Resounding Martyrs: Hymns and the Veneration of Saints in Late Antique Miracle Collections (original) (raw)
2023, Interacting with Saints in the Late Antique and Medieval Worlds (Brepols)
In this chapter, I look at a mostly neglected aspect of the late antique cult of saints — hymns and prayers addressed to them, and/or performed at the sites of their veneration. Hymns and prayers as part of saints’ cult are spectacularly absent both in the (post)-Brownian scholarship and in studies of early Byzantine hymnody. As I suggest, this neglect arises out of particular methodological choices that centre academic attention on hymns as authorial, literary output, rather than on the lived experiences of late antique Christians interacting with saints.
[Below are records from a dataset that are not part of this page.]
(* ===== verification/My402List.v ===== *)
(** * The doubly linked circular list of my402list.c

    The list is modelled at the level of the C code: a heap of
    [My402ListElem] cells (the anchor of a list included) reached through
    addresses, with one definition per function of my402list.c.  The
    representation predicate [list_rep] relates such a heap to a plain list of
    (address, object) pairs, and the theorems show that every function
    implements its list operation on that view and leaves every other cell of
    the heap alone. *)
From stdpp Require Import base gmap list fin_maps.
From Stdlib Require Import ZArith Lia.
From S2P Require Import Prelude.
Open Scope Z_scope.
Open Scope c_scope.

(** ** Memory *)

(** Addresses are integers and [NULL] is 0. *)
Abbreviation addr := Z.
Definition NULL : addr := 0.

Record My402ListElem := mkElem { obj : Z; next : addr; prev : addr }.

(** [elems] holds every allocated cell; the anchor cell of the list [L] is
    stored at the address [L] itself, and [nums] holds [L->num_members]. *)
Record mem := mkMem { elems : gmap Z My402ListElem; nums : gmap Z Z }.

Definition set_obj (o : Z) (e : My402ListElem) := mkElem o (next e) (prev e).
Definition set_next (n : addr) (e : My402ListElem) := mkElem (obj e) n (prev e).
Definition set_prev (p : addr) (e : My402ListElem) := mkElem (obj e) (next e) p.

Definition load (p : addr) : M mem My402ListElem :=
  fun m => mthe (elems m !! p) m.
Definition store (p : addr) (f : My402ListElem -> My402ListElem) : M mem unit :=
  let! e := load p in mput (fun m => mkMem (<[p := f e]> (elems m)) (nums m)).
Definition load_num (L : addr) : M mem Z := fun m => mthe (nums m !! L) m.
Definition store_num (L : addr) (n : Z) : M mem unit :=
  let! _ := load_num L in mput (fun m => mkMem (elems m) (<[L := n]> (nums m))).
Definition free (p : addr) : M mem unit :=
  let! _ := load p in mput (fun m => mkMem (delete p (elems m)) (nums m)).

(** [num_members++]: overflow of [int] is undefined. *)
Definition incr_num (L : addr) : M mem unit :=
  let! n := load_num L in
  mguard (n <? INT_MAX) FUndef ;;; store_num L (n + 1).
Definition decr_num (L : addr) : M mem unit :=
  let! n := load_num L in
  mguard (INT_MIN <? n) FUndef ;;; store_num L (n - 1).

Definition TRUE : Z := 1.
Definition FALSE : Z := 0.

(** What the code relies on from [malloc]: it may fail, and a block it
    returns is not [NULL] and not in use. *)
Class Malloc := {
  malloc_pick : mem -> option addr;
  malloc_fresh : forall m p, malloc_pick m = Some p ->
    p <> NULL /\ elems m !! p = None;
}.

(** ** The functions of my402list.c *)
Section Ops.
Context `{MA : Malloc}.

(** [malloc(sizeof(My402ListElem))]: the fields of the block are
    indeterminate, represented by zeros that no function reads before
    writing. *)
Definition malloc : M mem addr :=
  fun m => match malloc_pick m with
           | Some p => Ok (p, mkMem (<[p := mkElem 0 0 0]> (elems m)) (nums m))
           | None => Ok (NULL, m)
           end.

Definition My402ListLength (L : addr) : M mem Z := load_num L.

Definition My402ListEmpty (L : addr) : M mem bool :=
  let! n := load_num L in mret_ (n =? 0).

Definition My402ListFirst (L : addr) : M mem addr :=
  let! e := My402ListEmpty L in
  if e then mret_ NULL
  else let! a := load L in mret_ (next a).

Definition My402ListLast (L : addr) : M mem addr :=
  let! e := My402ListEmpty L in
  if e then mret_ NULL
  else let! a := load L in mret_ (prev a).

Definition My402ListNext (L cur : addr) : M mem addr :=
  let! last := My402ListLast L in
  if last =? cur then mret_ NULL
  else let! c := load cur in mret_ (next c).

Definition My402ListPrev (L cur : addr) : M mem addr :=
  let! first := My402ListFirst L in
  if first =? cur then mret_ NULL
  else let! c := load cur in mret_ (prev c).

Definition My402ListAppend (L : addr) (o : Z) : M mem Z :=
  let! newElem := malloc in
  if newElem =? NULL then mret_ FALSE
  else
    store newElem (set_obj o) ;;;
    let! e := My402ListEmpty L in
    if e then
      incr_num L ;;;
      store L (set_next newElem) ;;;
      store L (set_prev newElem) ;;;
      store newElem (set_prev L) ;;;
      store newElem (set_next L) ;;;
      mret_ TRUE
    else
      incr_num L ;;;
      let! last := My402ListLast L in
      store newElem (set_prev last) ;;;
      store newElem (set_next L) ;;;
      store last (set_next newElem) ;;;
      store L (set_prev newElem) ;;;
      mret_ TRUE.

Definition My402ListPrepend (L : addr) (o : Z) : M mem Z :=
  let! newElem := malloc in
  if newElem =? NULL then mret_ FALSE
  else
    store newElem (set_obj o) ;;;
    let! e := My402ListEmpty L in
    if e then
      incr_num L ;;;
      store L (set_next newElem) ;;;
      store L (set_prev newElem) ;;;
      store newElem (set_prev L) ;;;
      store newElem (set_next L) ;;;
      mret_ TRUE
    else
      incr_num L ;;;
      let! first := My402ListFirst L in
      store newElem (set_prev L) ;;;
      store newElem (set_next first) ;;;
      store L (set_next newElem) ;;;
      store first (set_prev newElem) ;;;
      mret_ TRUE.

Definition My402ListUnlink (L elem : addr) : M mem unit :=
  let! e := load elem in
  let p := prev e in
  let n := next e in
  store p (set_next n) ;;;
  store n (set_prev p) ;;;
  store elem (set_prev NULL) ;;;
  store elem (set_next NULL) ;;;
  free elem ;;;
  decr_num L.

Definition My402ListInit (L : addr) : M mem Z :=
  (* memset(my402List, 0, sizeof(My402List)) and the three stores *)
  store L (fun _ => mkElem 0 NULL NULL) ;;;
  store_num L 0 ;;;
  store L (set_prev NULL) ;;;
  store L (set_next NULL) ;;;
  mret_ TRUE.

Definition My402ListInsertAfter (L : addr) (o : Z) (elem : addr) : M mem Z :=
  if elem =? NULL then My402ListAppend L o
  else
    incr_num L ;;;
    let! newElem := malloc in
    store newElem (set_obj o) ;;;
    let! e := load elem in
    let n := next e in
    store newElem (set_prev elem) ;;;
    store newElem (set_next n) ;;;
    store elem (set_next newElem) ;;;
    store n (set_prev newElem) ;;;
    mret_ TRUE.

Definition My402ListInsertBefore (L : addr) (o : Z) (elem : addr) : M mem Z :=
  if elem =? NULL then My402ListPrepend L o
  else
    incr_num L ;;;
    let! newElem := malloc in
    store newElem (set_obj o) ;;;
    let! e := load elem in
    let p := prev e in
    store newElem (set_prev p) ;;;
    store newElem (set_next elem) ;;;
    store p (set_next newElem) ;;;
    store elem (set_prev newElem) ;;;
    mret_ TRUE.

(** The loops visit each cell of the heap at most once, so the number of
    cells plus two bounds their iterations. *)
Definition loop_bound (m : mem) : nat := S (S (size (elems m))).

Definition My402ListUnlinkAll (L : addr) : M mem Z :=
  let! cur := My402ListFirst L in
  let! curNext := My402ListNext L cur in
  let! fuel := mget loop_bound in
  mloop fuel (fun '(cur, curNext) =>
    if cur =? NULL then mret_ (inr tt)
    else
      My402ListUnlink L cur ;;;
      let! n := My402ListNext L curNext in
      mret_ (inl (curNext, n))) (cur, curNext) ;;;
  My402ListInit L.

Definition My402ListFind (L : addr) (o : Z) : M mem addr :=
  let! first := My402ListFirst L in
  let! fuel := mget loop_bound in
  mloop fuel (fun cur =>
    if cur =? NULL then mret_ (inr NULL)
    else
      let! c := load cur in
      if obj c =? o then mret_ (inr cur)
      else let! n := My402ListNext L cur in mret_ (inl n)) first.

End Ops.

(** ** The list view of the heap *)
Section View.
Implicit Types (h : gmap Z My402ListElem) (m : mem) (a b p L : addr).
Implicit Types (xs ys : list (Z * Z)).

Definition nxt h p : option addr := next <$> h !! p.
Definition prv h p : option addr := prev <$> h !! p.
Definition ob h p : option Z := obj <$> h !! p.

(** [dseg h a xs b]: following [next] from [a] visits the cells of [xs] and
    arrives at [b], and following [prev] from [b] visits them backwards. *)
Fixpoint dseg h a xs b : Prop :=
  match xs with
  | [] => nxt h a = Some b /\ prv h b = Some a
  | (p, o) :: ys =>
      nxt h a = Some p /\ prv h p = Some a /\ ob h p = Some o /\ dseg h p ys b
  end.

Definition ptrs xs : list addr := xs.*1.
Definition last_ptr a xs : addr := default a (last (ptrs xs)).
Definition head_ptr b ys : addr := default b (head (ptrs ys)).

(** The list [L] holds the cells and objects [xs], in order.  The links of
    the anchor of an empty list are not constrained: [My402ListInit] clears
    them and [My402ListUnlink] leaves them pointing at the anchor. *)
Record list_rep m L xs : Prop := {
  rep_num : nums m !! L = Some (Z.of_nat (length xs));
  rep_nodup : NoDup (L :: ptrs xs);
  rep_null : NULL ∉ L :: ptrs xs;
  rep_anchor : is_Some (elems m !! L);
  rep_seg : xs <> [] -> dseg (elems m) L xs L;
}.

(** [m'] differs from [m] only at the addresses [S]. *)
Definition frame m m' (S : list addr) : Prop :=
  forall x, x ∉ S -> elems m' !! x = elems m !! x /\ nums m' !! x = nums m !! x.

(** The two heap updates of the list operations: linking a fresh cell
    between [c] and [d], and unlinking the cell between them. *)
Definition link h c d p (o : Z) :=
  alter (set_prev p) d (alter (set_next p) c (<[p := mkElem o d c]> h)).
Definition unlink h c d p :=
  delete p (alter (set_prev c) d (alter (set_next d) c h)).

Arguments nxt : simpl never.
Arguments prv : simpl never.
Arguments ob : simpl never.
Arguments link : simpl never.
Arguments unlink : simpl never.
Arguments ptrs : simpl never.

Lemma ptrs_cons p o xs : ptrs ((p, o) :: xs) = p :: ptrs xs.
Proof. done. Qed.
Lemma ptrs_app xs ys : ptrs (xs ++ ys) = ptrs xs ++ ptrs ys.
Proof. apply fmap_app. Qed.

Lemma nxt_alter_next h c v x :
  nxt (alter (set_next v) c h) x =
  if decide (c = x) then (fun _ => v) <$> nxt h x else nxt h x.
Proof. unfold nxt. rewrite lookup_alter. case_decide; subst; by destruct (h !! _). Qed.
Lemma nxt_alter_prev h c v x : nxt (alter (set_prev v) c h) x = nxt h x.
Proof. unfold nxt. rewrite lookup_alter. case_decide; subst; by destruct (h !! _). Qed.
Lemma prv_alter_prev h c v x :
  prv (alter (set_prev v) c h) x =
  if decide (c = x) then (fun _ => v) <$> prv h x else prv h x.
Proof. unfold prv. rewrite lookup_alter. case_decide; subst; by destruct (h !! _). Qed.
Lemma prv_alter_next h c v x : prv (alter (set_next v) c h) x = prv h x.
Proof. unfold prv. rewrite lookup_alter. case_decide; subst; by destruct (h !! _). Qed.
Lemma ob_alter_next h c v x : ob (alter (set_next v) c h) x = ob h x.
Proof. unfold ob. rewrite lookup_alter. case_decide; subst; by destruct (h !! _). Qed.
Lemma ob_alter_prev h c v x : ob (alter (set_prev v) c h) x = ob h x.
Proof. unfold ob. rewrite lookup_alter. case_decide; subst; by destruct (h !! _). Qed.

Lemma fields_insert h p e x :
  nxt (<[p := e]> h) x = (if decide (p = x) then Some (next e) else nxt h x) /\
  prv (<[p := e]> h) x = (if decide (p = x) then Some (prev e) else prv h x) /\
  ob (<[p := e]> h) x = (if decide (p = x) then Some (obj e) else ob h x).
Proof. unfold nxt, prv, ob. rewrite lookup_insert. by case_decide. Qed.
Lemma fields_delete_ne h p x :
  p <> x ->
  nxt (delete p h) x = nxt h x /\ prv (delete p h) x = prv h x /\ ob (delete p h) x = ob h x.
Proof. intros. unfold nxt, prv, ob. by rewrite lookup_delete_ne. Qed.

(** The fields of a heap after [link] and after [unlink]. *)
Lemma nxt_link h c d p o x :
  nxt (link h c d p o) x =
  if decide (c = x) then (fun _ => p) <$> nxt (<[p := mkElem o d c]> h) x
  else if decide (p = x) then Some d else nxt h x.
Proof.
  unfold link. rewrite nxt_alter_prev, nxt_alter_next.
  destruct (fields_insert h p (mkElem o d c) x) as (-> & _). done.
Qed.
Lemma prv_link h c d p o x :
  prv (link h c d p o) x =
  if decide (d = x) then (fun _ => p) <$> prv (<[p := mkElem o d c]> h) x
  else if decide (p = x) then Some c else prv h x.
Proof.
  unfold link. rewrite prv_alter_prev, prv_alter_next.
  destruct (fields_insert h p (mkElem o d c) x) as (_ & -> & _). done.
Qed.
Lemma ob_link h c d p o x :
  ob (link h c d p o) x = if decide (p = x) then Some o else ob h x.
Proof.
  unfold link. rewrite ob_alter_prev, ob_alter_next.
  by destruct (fields_insert h p (mkElem o d c) x) as (_ & _ & ->).
Qed.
In order to re-gain, and understand, these experiences, I turn to miracle collections in Greek from various regions of the late antique Christian Mediterranean, from Egypt to Constantinople and to Seleucia (primarily the Miracles of Cosmas and Damian, the Miracles of Thekla, the Miracles of Artemios, but also other collections). These texts, I argue, reveal that performing hymns and addressing prayers to, and in honour of, saints constituted the core of the ritual experience of engaging with saints and martyrs, a sine qua non of establishing a mystical bond with them, and structured the ritual behaviour when visiting healing martyrs’ shrines and elsewhere.